Segment Start: Input

(** * adk-course: the weather tools and the HTTP query runner

    A shallow embedding of [src/weather_agent/agent.py] and [src/api/main.py].

    The repository is glue around external collaborators (the agent framework,
    the hosted model, the geocoder, the timezone index, the forecast provider,
    pandas).  Every collaborator is a field of an interface record whose
    operations return a [result], so that each of them may raise; the code of
    the repository is embedded over these interfaces, with Python's
    [try]/[except] written out. *)

From Stdlib Require Import ZArith String Ascii List Bool Lia.
From Stdlib Require Import Floats.PrimFloat.
From stdpp Require Import gmap strings list pretty.

Local Open Scope string_scope.

(* ===================================================================== *)
(** * Python values, exceptions and strings *)
(* ===================================================================== *)

Module Py.

(** Exceptions below [Exception].  [HTTPException] is FastAPI's; every other
    class is kept by name together with the text that [str(e)] gives. *)
Inductive exn :=
| HTTPException (status_code : nat) (detail : string)
| PyException (cls : string) (msg : string).

Definition str (e : exn) : string :=
  match e with
  | HTTPException c d => pretty c +:+ ": " +:+ d
  | PyException _ m => m
  end.

Definition HTTP_500_INTERNAL_SERVER_ERROR : nat := 500.

(** The outcome of a call: a value, or an exception on its way up. *)
Inductive result (A : Type) :=
| Return (a : A)
| Raise (e : exn).
Arguments Return {A} a.
Arguments Raise {A} e.

Definition bind {A B} (m : result A) (k : A -> result B) : result B :=
  match m with
  | Return a => k a
  | Raise e => Raise e
  end.

(** [try: body / except Exception as e: handler e]. *)
Definition try_except {A} (body : result A) (handler : exn -> result A)
  : result A :=
  match body with
  | Return a => Return a
  | Raise e => handler e
  end.

(** [None.attr] *)
Definition NoneType_has_no (attr : string) : exn :=
  PyException "AttributeError"
    ("'NoneType' object has no attribute '" +:+ attr +:+ "'").

(** Values that the tools put in the dicts they return. *)
#[warnings="-register-all"]
Inductive pyval :=
| PStr (s : string)
| PFloat (f : float)
| PTimestamp (seconds : Z)
| PTuple (xs : list pyval)
| PList (xs : list pyval)
| PDict (d : gmap string pyval).

(** Truth value of a [str]. *)
Definition truthy (s : string) : bool :=
  match s with
  | EmptyString => false
  | String _ _ => true
  end.

(** ** [str.strip] and [str.title]

    A Python [str] is held as its UTF-8 text in a [string].  The two methods
    are Unicode-aware built-ins; the code is embedded over them as they are
    ([Builtins], below).  What follows is what they do on 7-bit text, where
    white space is 9-13 and 28-32 and the cased characters are the letters
    A-Z and a-z: [ascii_strip] and [ascii_title] are the reference for such
    text only, and say nothing of a string with a byte above 127. *)

Definition ascii_isspace (c : ascii) : bool :=
  let n := nat_of_ascii c in
  ((9 <=? n)%nat && (n <=? 13)%nat) || ((28 <=? n)%nat && (n <=? 32)%nat).

Definition ascii_islower (c : ascii) : bool :=
  let n := nat_of_ascii c in (97 <=? n)%nat && (n <=? 122)%nat.

Definition ascii_isupper (c : ascii) : bool :=
  let n := nat_of_ascii c in (65 <=? n)%nat && (n <=? 90)%nat.

Definition ascii_is_cased (c : ascii) : bool := ascii_islower c || ascii_isupper c.

Definition ascii_to_upper (c : ascii) : ascii :=
  if ascii_islower c then ascii_of_nat (nat_of_ascii c - 32) else c.

Definition ascii_to_lower (c : ascii) : ascii :=
  if ascii_isupper c then ascii_of_nat (nat_of_ascii c + 32) else c.

Fixpoint ascii_lstrip (s : string) : string :=
  match s with
  | EmptyString => EmptyString
  | String c s' => if ascii_isspace c then ascii_lstrip s' else s
  end.

Fixpoint ascii_rstrip (s : string) : string :=
  match s with
  | EmptyString => EmptyString
  | String c s' =>
      match ascii_rstrip s' with
      | EmptyString => if ascii_isspace c then EmptyString else String c EmptyString
      | r => String c r
      end
  end.

Definition ascii_strip (s : string) : string := ascii_lstrip (ascii_rstrip s).

(** CPython's loop: a character after a cased one is lowered, any other is
    title-cased (upper-cased, in ASCII). *)
Fixpoint ascii_title_from (previous_is_cased : bool) (s : string) : string :=
  match s with
  | EmptyString => EmptyString
  | String c s' =>
      String (if previous_is_cased then ascii_to_lower c else ascii_to_upper c)
             (ascii_title_from (ascii_is_cased c) s')
  end.

Definition ascii_title (s : string) : string := ascii_title_from false s.


Fixpoint ascii_upper (s : string) : string :=
  match s with
  | EmptyString => EmptyString
  | String c s' => String (ascii_to_upper c) (ascii_upper s')
  end.

Fixpoint ascii_all_space (s : string) : bool :=
  match s with
  | EmptyString => true
  | String c s' => ascii_isspace c && ascii_all_space s'
  end.

(** Every character is below 128. *)
Fixpoint is_ascii (s : string) : bool :=
  match s with
  | EmptyString => true
  | String c s' => (nat_of_ascii c <? 128)%nat && is_ascii s'
  end.

(** The built-in methods of [str] that the code calls: [s.strip()] and
    [s.title()], over all of Unicode.  They do not raise. *)
Record Builtins := {
  str_strip : string -> string;
  str_title : string -> string
}.

(** On 7-bit text the built-ins are the ASCII reference. *)
Definition ascii_conformant (py : Builtins) : Prop :=
  forall s, is_ascii s = true ->
    str_strip py s = ascii_strip s /\ str_title py s = ascii_title s.

End Py.

Export Py.

(** [x ← m; k] is stdpp's notation for [mbind]. *)
#[export] Instance result_ret : MRet result := @Return.
#[export] Instance result_bind : MBind result := fun A B k m => bind m k.

(* ===================================================================== *)
(** * The agent framework (google.adk), as this code sees it *)
(* ===================================================================== *)

Module Adk.

(** A tool is a Python function handed to the agent: its name and what a call
    with positional arguments gives. *)
Record Tool := {
  tool_name : string;
  tool_call : list pyval -> result pyval
}.

Record LlmAgent := {
  name : string;
  model : string;
  tools : list Tool;
  description : string;
  instruction : string
}.

Record Part := { text : option string }.

Record Content := { role : string; parts : list Part }.

(** An event of the runner.  [is_final_response] is [None] for an object
    without that attribute; [content] is [None] when the attribute is missing
    or holds [None]. *)
Record Event := {
  is_final_response : option bool;
  content : option Content
}.

(** The generator that [Runner.run] returns: it yields events, and ends by
    exhaustion or by raising. *)
Inductive EventStream :=
| Exhausted
| Yield (event : Event) (rest : EventStream)
| Throws (e : exn).

Fixpoint yield_all (events : list Event) (rest : EventStream) : EventStream :=
  match events with
  | [] => rest
  | ev :: events' => Yield ev (yield_all events' rest)
  end.

Record Session := { s_id : string; s_app_name : string; s_user_id : string }.

Record Runner := { r_agent : LlmAgent; r_app_name : string }.

(** The session service and the runner over a service state [S].  Every
    operation may raise, and may change the state. *)
Class Framework (S : Type) := {
  new_session_service : S;
  get_session : string -> string -> string -> S -> result (option Session) * S;
  create_session : string -> string -> S -> result Session * S;
  runner_run : Runner -> string -> string -> Content -> S -> result EventStream * S
}.

(** ** [InMemorySessionService] and a runner on top of it

    [uuid4 n] is the n-th identifier that [uuid.uuid4()] draws; [llm] is the
    hosted model together with the framework's tool loop. *)
Record InMemorySessionService := {
  sessions : gmap (string * string * string) Session;
  drawn : nat
}.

Segment End: Input

Your assignment: Of the lines above, output exactly those from the line bearing "A shallow embedding" through the line bearing "(seconds : Z)", inclusive.

Response:
    A shallow embedding of [src/weather_agent/agent.py] and [src/api/main.py].

    The repository is glue around external collaborators (the agent framework,
    the hosted model, the geocoder, the timezone index, the forecast provider,
    pandas).  Every collaborator is a field of an interface record whose
    operations return a [result], so that each of them may raise; the code of
    the repository is embedded over these interfaces, with Python's
    [try]/[except] written out. *)

From Stdlib Require Import ZArith String Ascii List Bool Lia.
From Stdlib Require Import Floats.PrimFloat.
From stdpp Require Import gmap strings list pretty.

Local Open Scope string_scope.

(* ===================================================================== *)
(** * Python values, exceptions and strings *)
(* ===================================================================== *)

Module Py.

(** Exceptions below [Exception].  [HTTPException] is FastAPI's; every other
    class is kept by name together with the text that [str(e)] gives. *)
Inductive exn :=
| HTTPException (status_code : nat) (detail : string)
| PyException (cls : string) (msg : string).

Definition str (e : exn) : string :=
  match e with
  | HTTPException c d => pretty c +:+ ": " +:+ d
  | PyException _ m => m
  end.

Definition HTTP_500_INTERNAL_SERVER_ERROR : nat := 500.

(** The outcome of a call: a value, or an exception on its way up. *)
Inductive result (A : Type) :=
| Return (a : A)
| Raise (e : exn).
Arguments Return {A} a.
Arguments Raise {A} e.

Definition bind {A B} (m : result A) (k : A -> result B) : result B :=
  match m with
  | Return a => k a
  | Raise e => Raise e
  end.

(** [try: body / except Exception as e: handler e]. *)
Definition try_except {A} (body : result A) (handler : exn -> result A)
  : result A :=
  match body with
  | Return a => Return a
  | Raise e => handler e
  end.

(** [None.attr] *)
Definition NoneType_has_no (attr : string) : exn :=
  PyException "AttributeError"
    ("'NoneType' object has no attribute '" +:+ attr +:+ "'").

(** Values that the tools put in the dicts they return. *)
#[warnings="-register-all"]
Inductive pyval :=
| PStr (s : string)
| PFloat (f : float)
| PTimestamp (seconds : Z)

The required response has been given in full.